Purification and Characterization of Cyclodextrin Glucanotransferase from Paenibacillus sp. JK-12

Abstract

Extracellular cyclodextrin glucanotransferase (CGTase) from Paenibacillus sp. JK-12 was purified through several purification steps consisting of ammonium sulfate precipitation and chromatographies on DEAE-sephadex A-50 and Mono QIM HR5/5. The purified CGTase exhibited a single band on SDS-PAGE and was estimated to be approximately 82 kDa. The isoelectric point of the enzyme was 7.2 as determined by isoelectric focusing. The CGTase from Paenibacillus sp.

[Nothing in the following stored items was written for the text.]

(** What a value is read as: the parts of a list run together, and an empty list
    is not written. *)
Definition read_back (v : optval) : option optval :=
  match v with OBytes b => Some (OBytes b) | OList [] => None | OList l => Some (OBytes (concat l)) end.
Definition value_ok (v : optval) : Prop := match v with OBytes _ => True | OList l => Forall (fun p => blen p <= 255) l end.
Definition option_ok (kv : Z * optval) : Prop := 0 < kv.1 < END_OPT /\ value_ok kv.2.

Lemma parts_ok v : value_ok v -> Forall (fun p => blen p <= 255) (parts v).
Proof.
  destruct v as [b|l]; cbn [value_ok parts]; [|done]. intros _. destruct (Z.ltb_spec 255 (blen b)); [apply chunks_short|].
  by apply Forall_singleton.
Qed.
Lemma parts_back v : match parts v with [] => None | ps => Some (OBytes (concat ps)) end = read_back v.
Proof.
  destruct v as [b|[|p l]]; cbn [parts read_back]; [|done|done]. destruct (Z.ltb_spec 255 (blen b)).
  - destruct b as [|x b]; [done|]. pose proof (concat_chunks (length (x :: b)) (x :: b) (le_n _)) as Hc.
    destruct (chunks _ _) eqn:E; [done|]. by rewrite Hc.
  - cbn [concat]. by rewrite app_nil_r.
Qed.

Definition put_back (o : dict) (kv : Z * optval) : dict := match read_back kv.2 with Some v => <[kv.1 := v]> o | None => o end.
Lemma add_parts_back k v o : o !! k = None -> add_parts k (parts v) o = put_back o (k, v).
Proof. intros Hk. rewrite add_parts_new by done. unfold put_back. cbn [fst snd]. rewrite <-parts_back. by destruct (parts v). Qed.
Lemma put_back_ne o k v k' : k <> k' -> put_back o (k, v) !! k' = o !! k'.
Proof. intros Hne. unfold put_back. cbn [fst snd]. destruct (read_back v); [by apply lookup_insert_ne|done]. Qed.

Lemma reads_end raw pre post o : raw = pre ++ byte_of_Z END_OPT :: post -> reads_to raw (blen pre) o o.
Proof.
  intros -> [|fuel] Hf; rewrite blen_app, blen_cons in Hf; pose proof (blen_nonneg post); [lia|]. cbn [segment_loop].
  rewrite (proj2 (Z.leb_gt _ _)) by (rewrite blen_app, blen_cons; lia). by rewrite (byte_at_app _ _ _ _ eq_refl).
Qed.

Lemma reads_items l : NoDup l.*1 -> Forall option_ok l -> exists b, pack_items l = Ok b /\
  forall raw pre post o, raw = pre ++ b ++ post -> (forall k, k ∈ l.*1 -> o !! k = None) -> reads_to raw (blen pre) o (foldl put_back o l).
Proof.
  intros Hn. induction 1 as [|[k v] l [Hk Hv] _ IH].
  { exists [byte_of_Z END_OPT]. split; [done|]. intros raw pre post o E _. by apply (reads_end raw pre post). }
  cbn [fmap list_fmap fst snd] in *. apply NoDup_cons in Hn as [Hnot Hn]. destruct (IH Hn) as (bs & Eb & Hr). clear IH.
  cbn [pack_items]. rewrite !(proj2 (Z.eqb_neq _ _)) by (unfold END_OPT, PAD_OPT in *; lia). cbn [orb].
  rewrite (mapR_parts k (parts v) Hk) by (by apply parts_ok). cbn [mbind result_bind]. rewrite Eb. eexists. split; [reflexivity|].
  intros raw pre post o E Ho. rewrite <-app_assoc in E. cbn [foldl]. apply (reads_parts raw k (parts v) Hk (parts_ok v Hv) pre _ o _ E).
  rewrite add_parts_back by (apply Ho; by left). rewrite <-blen_app. rewrite app_assoc in E. apply (Hr raw _ post _ E).
  intros k' Hk'. rewrite put_back_ne by (by intros ->). apply Ho. by right.
Qed.

Lemma foldl_put_back l o k : NoDup l.*1 -> (forall k, k ∈ l.*1 -> o !! k = None) ->
  foldl put_back o l !! k = match (list_to_map l : dict) !! k with Some v => read_back v | None => o !! k end.
Proof.
  revert o. induction l as [|[k0 v0] l IH]; intros o Hn Ho; [done|]. cbn [fmap list_fmap fst] in *. apply NoDup_cons in Hn as [Hnot Hn].
  cbn [foldl list_to_map foldr]. rewrite IH; [|done|].
  2:{ intros k' Hk'. rewrite put_back_ne by (by intros ->). apply Ho. by right. }
  cbn [uncurry fst snd]. destruct (decide (k0 = k)) as [->|Hne].
  - rewrite (not_elem_of_list_to_map_1 l k) by done. rewrite lookup_insert_eq. unfold put_back. cbn [fst snd].
    destruct (read_back v0); [by rewrite lookup_insert_eq|]. apply Ho. by left.
  - rewrite lookup_insert_ne by done. by rewrite put_back_ne.
Qed.

Section items.
Context (items : dict -> list (Z * optval)) (Hitems : forall m, items m ≡ₚ map_to_list m).

Lemma options_come_back (m : dict) : (forall k v, m !! k = Some v -> option_ok (k, v)) ->
  exists b, packOptions items m = Ok b /\ forall post, parseOptionSegment (b ++ post) ∅ = Ok (omap read_back m).
Proof.
  intros Hm. assert (Hn : NoDup (items m).*1) by (rewrite Hitems; apply NoDup_fst_map_to_list).
  destruct (reads_items (items m) Hn) as (b & Eb & Hr).
  { rewrite Hitems. apply Forall_forall. intros [k v] Hkv%elem_of_map_to_list. by apply Hm. }
  exists b. split; [exact Eb|]. intros post. unfold parseOptionSegment.
  rewrite (Hr (b ++ post) [] post ∅ eq_refl); [|intros; apply lookup_empty|unfold blen; cbn; lia].
  f_equal. apply map_eq. intros k. rewrite foldl_put_back by (done || intros; apply lookup_empty). rewrite lookup_omap.
  replace (list_to_map (items m) : dict) with m; [by destruct (m !! k)|].
  rewrite <-(list_to_map_to_list m) at 1. symmetry. by apply list_to_map_proper.
Qed.
End items.

(** ** The fields *)

(** What packing lays out, and where the parser looks. *)
Definition front_fmt : list code := [cB; cB; cB; cB; cL; cH; cH; cL; cL; cL; cL].
Section layout.
Context (a c s1 s2 f m o : bytes) (La : blen a = 28) (Lc : blen c = 16) (L1 : blen s1 = 58) (L2 : blen s2 = 6) (Lf : blen f = 128) (Lm : blen m = 4).
Let raw : bytes := a ++ c ++ (s1 ++ s2) ++ f ++ m ++ o.

Lemma layout_reads :
  pyupto raw 28 = a /\ pyslice raw 28 44 = c /\ pyslice raw 44 108 = s1 ++ s2 /\ pyslice raw 102 236 = s2 ++ f /\
  pyslice raw 236 240 = m /\ pyfrom raw 240 = o /\ 240 <= blen raw.
Proof.
  assert (Lr : blen raw = 240 + blen o) by (subst raw; rewrite !blen_app; lia). pose proof (blen_nonneg o).
  split; [unfold pyupto; apply (pyslice_app [] a); [done|by rewrite La]|].
  split; [apply (pyslice_app a c); lia|].
  split; [unfold raw; rewrite (app_assoc a c); apply pyslice_app; rewrite !blen_app; lia|].
  split.
  { replace raw with ((a ++ c ++ s1) ++ (s2 ++ f) ++ m ++ o) by (unfold raw; rewrite <-?app_assoc; reflexivity).
    apply pyslice_app; rewrite !blen_app; lia. }
  split.
  { replace raw with ((a ++ c ++ (s1 ++ s2) ++ f) ++ m ++ o) by (unfold raw; rewrite <-?app_assoc; reflexivity).
    apply pyslice_app; rewrite !blen_app; lia. }
  split; [|lia]. replace raw with ((a ++ c ++ (s1 ++ s2) ++ f ++ m) ++ o) by (unfold raw; rewrite <-?app_assoc; reflexivity).
  apply pyfrom_app. rewrite !blen_app. lia.
Qed.
End layout.

(** A packet whose addresses are numbers and whose hardware address is an Ethernet
    one; what it comes back as. *)
Record dhcp_ok (d : dhcp) (a : EthAddr) (ci yi si gi : Z) (m : dict) : Prop := {
  ok_op : uint_ok 1 (dh_op d); ok_htype : uint_ok 1 (dh_htype d); ok_hlen : dh_hlen d = 6; ok_hops : uint_ok 1 (dh_hops d);
  ok_xid : uint_ok 4 (dh_xid d); ok_secs : uint_ok 2 (dh_secs d); ok_flags : uint_ok 2 (dh_flags d);
  ok_ci : dh_ciaddr d = NwInt ci; ok_yi : dh_yiaddr d = NwInt yi; ok_si : dh_siaddr d = NwInt si; ok_gi : dh_giaddr d = NwInt gi;
  ok_ips : uint_ok 4 ci /\ uint_ok 4 yi /\ uint_ok 4 si /\ uint_ok 4 gi;
  ok_chaddr : dh_chaddr d = CEth a; ok_eth : length (eth_value a) = 6%nat /\ count_byte x3a (eth_value a) <> 5%nat;
  ok_sname : blen (dh_sname d) <= 64; ok_file : blen (dh_file d) <= 128; ok_magic : dh_magic d = MAGIC;
  ok_dirty : dh_dirty d = true; ok_options : dh_options d = Some m; ok_opts : forall k v, m !! k = Some v -> option_ok (k, v)
}.
Definition dhcp_back (d : dhcp) (a : EthAddr) (ci yi si gi : Z) (raw_options : bytes) (o : dict) : dhcp :=
  let ip z := NwIP (IPAddr_of_int z false) in
  mk_dhcp true (dh_op d) (dh_htype d) 6 (dh_hops d) (dh_xid d) (dh_secs d) (dh_flags d) (ip ci) (ip yi) (ip si) (ip gi) (CEth a)
    (ljust0 64 (dh_sname d)) (drop 58 (ljust0 64 (dh_sname d)) ++ ljust0 128 (dh_file d)) MAGIC raw_options (Some o) (negb (bool_decide (o = ∅))).
(* ===== verification/Eap.v ===== *)
(** * EAP over LANs ([pox/lib/packet/eap.py], [pox/lib/packet/eapol.py])

    The two headers, and the type of a request or a response.  Names of codes and
    types, which only printing uses, are left out. *)

From S2P Require Import Prelude PyStruct.

Definition EAP_TYPE : Z := 0.
Definition REQUEST_CODE : Z := 1.
Definition RESPONSE_CODE : Z := 2.
Definition SUCCESS_CODE : Z := 3.

(** [eap_type] is the attribute [type], which only requests and responses have. *)
Record eap := mk_eap { eap_parsed : bool; eap_code : Z; eap_id : Z; eap_length : Z; eap_type : option Z }.
Definition new_eap : eap := mk_eap false REQUEST_CODE 0 0 None.
Record eapol := mk_eapol { eapol_parsed : bool; eapol_version : Z; eapol_type : Z; eapol_bodylen : Z; eapol_next : option eap }.
Definition new_eapol : eapol := mk_eapol false 1 EAP_TYPE 0 None.

(** A request or a response that ends before its type raises. *)
Definition eap_parse (raw : bytes) : result eap :=
  if blen raw <? 4 then mret new_eap else
  '(code, (id, (length, _))) ← unpack [cB; cB; cH] (pyupto raw 4);
  if (code =? REQUEST_CODE) || (code =? RESPONSE_CODE) then
    '(type, _) ← unpack [cB] (pyslice raw 4 5);
    mret (mk_eap true code id length (Some type))
  else mret (mk_eap true code id length None).
Definition eap_hdr (e : eap) : result bytes := pack [cB; cB; cH] (eap_code e, (eap_id e, (eap_length e, tt))).

Definition eapol_parse (raw : bytes) : result eapol :=
  if blen raw <? 4 then mret new_eapol else
  '(version, (type, (bodylen, _))) ← unpack [cB; cB; cH] (pyupto raw 4);
  if type =? EAP_TYPE then
    e ← eap_parse (pyfrom raw 4);
    mret (mk_eapol true version type bodylen (Some e))
  else mret (mk_eapol true version type bodylen None).
Definition eapol_hdr (e : eapol) : result bytes := pack [cB; cB; cH] (eapol_version e, (eapol_type e, (eapol_bodylen e, tt))).
(** [packet_base.pack]: the payload first; neither class keeps what it does not
    know as one. *)
Definition eapol_pack (e : eapol) : result bytes :=
  match eapol_next e with
  | None => eapol_hdr e
  | Some x => rest ← eap_hdr x; h ← eapol_hdr e; mret (h ++ rest)
  end.

(** What parsing keeps of a frame, and what packing makes of it.  An
    authentication message is read with its code, identifier and type; packed
    again it is its first eight bytes, without type and data, and any other kind
    of frame is its first four.  A request or response of four bytes raises, and
    nothing else does. *)
Theorem eapol_keeps_headers (version type bodylen code id len : Z) (body : bytes) :
  uint_ok 1 version -> uint_ok 1 type -> uint_ok 2 bodylen -> uint_ok 1 code -> uint_ok 1 id -> uint_ok 2 len ->
  let front := encode [cB; cB; cH] (version, (type, (bodylen, tt))) in
  let inner := encode [cB; cB; cH] (code, (id, (len, tt))) in
  let asks := (code =? REQUEST_CODE) || (code =? RESPONSE_CODE) in
  (type <> EAP_TYPE -> exists e, eapol_parse (front ++ body) = Ok e /\ eapol_parsed e = true /\ eapol_next e = None /\ eapol_pack e = Ok front) /\
  (type = EAP_TYPE -> asks = false \/ body <> [] -> exists e x, eapol_parse (front ++ inner ++ body) = Ok e /\ eapol_parsed e = true /\
     eapol_next e = Some x /\ eap_code x = code /\ eap_id x = id /\ eap_type x = (if asks then byte_to_Z <$> head body else None) /\
     eapol_pack e = Ok (front ++ inner)) /\
  (type = EAP_TYPE -> asks = true -> eapol_parse (front ++ inner) = Err StructError).
Proof.
  intros Hv Ht Hb Hc Hi Hl front inner asks.
  assert (Hf : forall rest, blen (front ++ rest) <? 4 = false /\ unpack [cB; cB; cH] (pyupto (front ++ rest) 4) = Ok (version, (type, (bodylen, tt))) /\
    pyfrom (front ++ rest) 4 = rest).
  { intros rest. split; [apply Z.ltb_ge; rewrite blen_app; pose proof (blen_nonneg rest); unfold front; rewrite blen_encode; cbn; lia|].
    split; [|by apply pyfrom_app]. unfold pyupto. rewrite pyslice_here by done. by apply unpack_encode; [|split_and!|]. }
  assert (Hin : forall rest, blen (inner ++ rest) <? 4 = false /\ unpack [cB; cB; cH] (pyupto (inner ++ rest) 4) = Ok (code, (id, (len, tt))) /\
    pyslice (inner ++ rest) 4 5 = take 1 rest).
  { intros rest. split; [apply Z.ltb_ge; rewrite blen_app; pose proof (blen_nonneg rest); unfold inner; rewrite blen_encode; cbn; lia|].
    split; [unfold pyupto; rewrite pyslice_here by reflexivity; by apply unpack_encode; [|split_and!|]|].
    rewrite pyslice_skip by (split; [by vm_compute|lia]). change (4 - blen inner) with 0. change (5 - blen inner) with 1. by rewrite pyslice_pos by lia. }
  assert (Hpf : pack [cB; cB; cH] (version, (type, (bodylen, tt))) = Ok front) by (by apply pack_ok; split_and!).
  assert (Hpi : pack [cB; cB; cH] (code, (id, (len, tt))) = Ok inner) by (by apply pack_ok; split_and!).
  unfold eapol_parse. split; [|split].
  - intros Hne. destruct (Hf body) as (-> & -> & _). cbn [mbind result_bind]. rewrite (proj2 (Z.eqb_neq _ _)) by done. by eexists.
  - intros -> Hbody. destruct (Hf (inner ++ body)) as (-> & -> & ->). cbn [mbind result_bind]. change (EAP_TYPE =? EAP_TYPE) with true. cbv iota.
    unfold eap_parse. destruct (Hin body) as (-> & -> & ->). cbn [mbind result_bind]. fold asks. destruct asks.
    + destruct Hbody as [?|Hbody]; [done|]. destruct body as [|b body]; [done|]. unfold unpack. cbn [take length calcsize code_size Nat.add Nat.eqb mbind result_bind].
      do 2 eexists. split; [reflexivity|]. split_and!; try done.
      * cbn [eap_type head fmap option_fmap option_map]. f_equal. cbn [decode fst snd take]. apply be_decode_1.
      * unfold eapol_pack. cbn [eapol_next]. unfold eap_hdr, eapol_hdr. cbn [eap_code eap_id eap_length eapol_version eapol_type eapol_bodylen]. by rewrite Hpi, Hpf.
    + do 2 eexists. split; [reflexivity|]. split_and!; try done.
      unfold eapol_pack. cbn [eapol_next]. unfold eap_hdr, eapol_hdr. cbn [eap_code eap_id eap_length eapol_version eapol_type eapol_bodylen]. by rewrite Hpi, Hpf.
  - intros -> Hasks. destruct (Hf inner) as (-> & -> & ->). cbn [mbind result_bind]. change (EAP_TYPE =? EAP_TYPE) with true. cbv iota.
    unfold eap_parse. destruct (Hin []) as (H1 & H2 & H3). rewrite app_nil_r in H1, H2, H3. rewrite H1, H2, H3. cbn [mbind result_bind]. fold asks.
    by rewrite Hasks.
Qed.

Lemma eapol_keeps_headers_witness :
  uint_ok 1 2 /\ exists e x, eapol_parse ([x02; x00; x00; x09; x01; x07; x00; x09] ++ (x01 :: str "name")) = Ok e /\ eapol_parsed e = true /\
    eapol_next e = Some x /\ eap_code x = 1 /\ eap_id x = 7 /\ eap_type x = Some 1 /\ eapol_pack e = Ok [x02; x00; x00; x09; x01; x07; x00; x09].
Proof.
  split; [split; by vm_compute|].
  assert (H : forall n z, bool_decide (uint_ok n z) = true -> uint_ok n z) by (intros n z; apply bool_decide_eq_true_1).
  destruct (eapol_keeps_headers 2 0 9 1 7 9 (x01 :: str "name")) as (_ & Ha & _); try (by apply H). apply (Ha eq_refl). by right.
Defined.

Lemma unpack_short f b e : unpack f b = Err e -> e = StructError.
Proof. unfold unpack. destruct (_ =? _)%nat; [done|]. by intros [= <-]. Qed.
Lemma eapol_parse_raises raw e : eapol_parse raw = Err e -> e = StructError.
Proof.
  unfold eapol_parse, eap_parse. destruct (_ <? _); [done|].
  destruct (unpack [cB; cB; cH] (pyupto raw 4)) as [(v & t & b & [])|x] eqn:E; cbn [mbind result_bind]; [|intros [= ->]; by apply unpack_short in E].
  destruct (_ =? _); [|done]. destruct (_ <? _); [done|].
  destruct (unpack [cB; cB; cH] (pyupto (pyfrom _ _) _)) as [(c & i & l & [])|x] eqn:E2; cbn [mbind result_bind]; [|intros [= ->]; by apply unpack_short in E2].
  destruct (_ || _); [|done].
  destruct (unpack [cB] _) as [(c' & [])|x] eqn:E3; cbn [mbind result_bind]; [done|intros [= ->]; by apply unpack_short in E3].
Qed.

JK-12 had a transglucosylation activity at the C-2 position of L-ascorbic acid. The optimum pH and temperature for the CGTase activity were 8.0 and 50oC, respectively. The enzyme activity was stable from pH 6.0 to 9.0 and at temperatures up to 55℃ at pH 8.0, having 80% residual activity. The activity of the CGTase was strongly resistant to metals such as Ag^+ and Ba^(2+) but slightly inhibited by Hg^+, Ni^(2+) and Mg^(2+). The enzymeproducedα-cyclodextrin (α-CD) and β-CD as the main products from starch, but not γ-CD.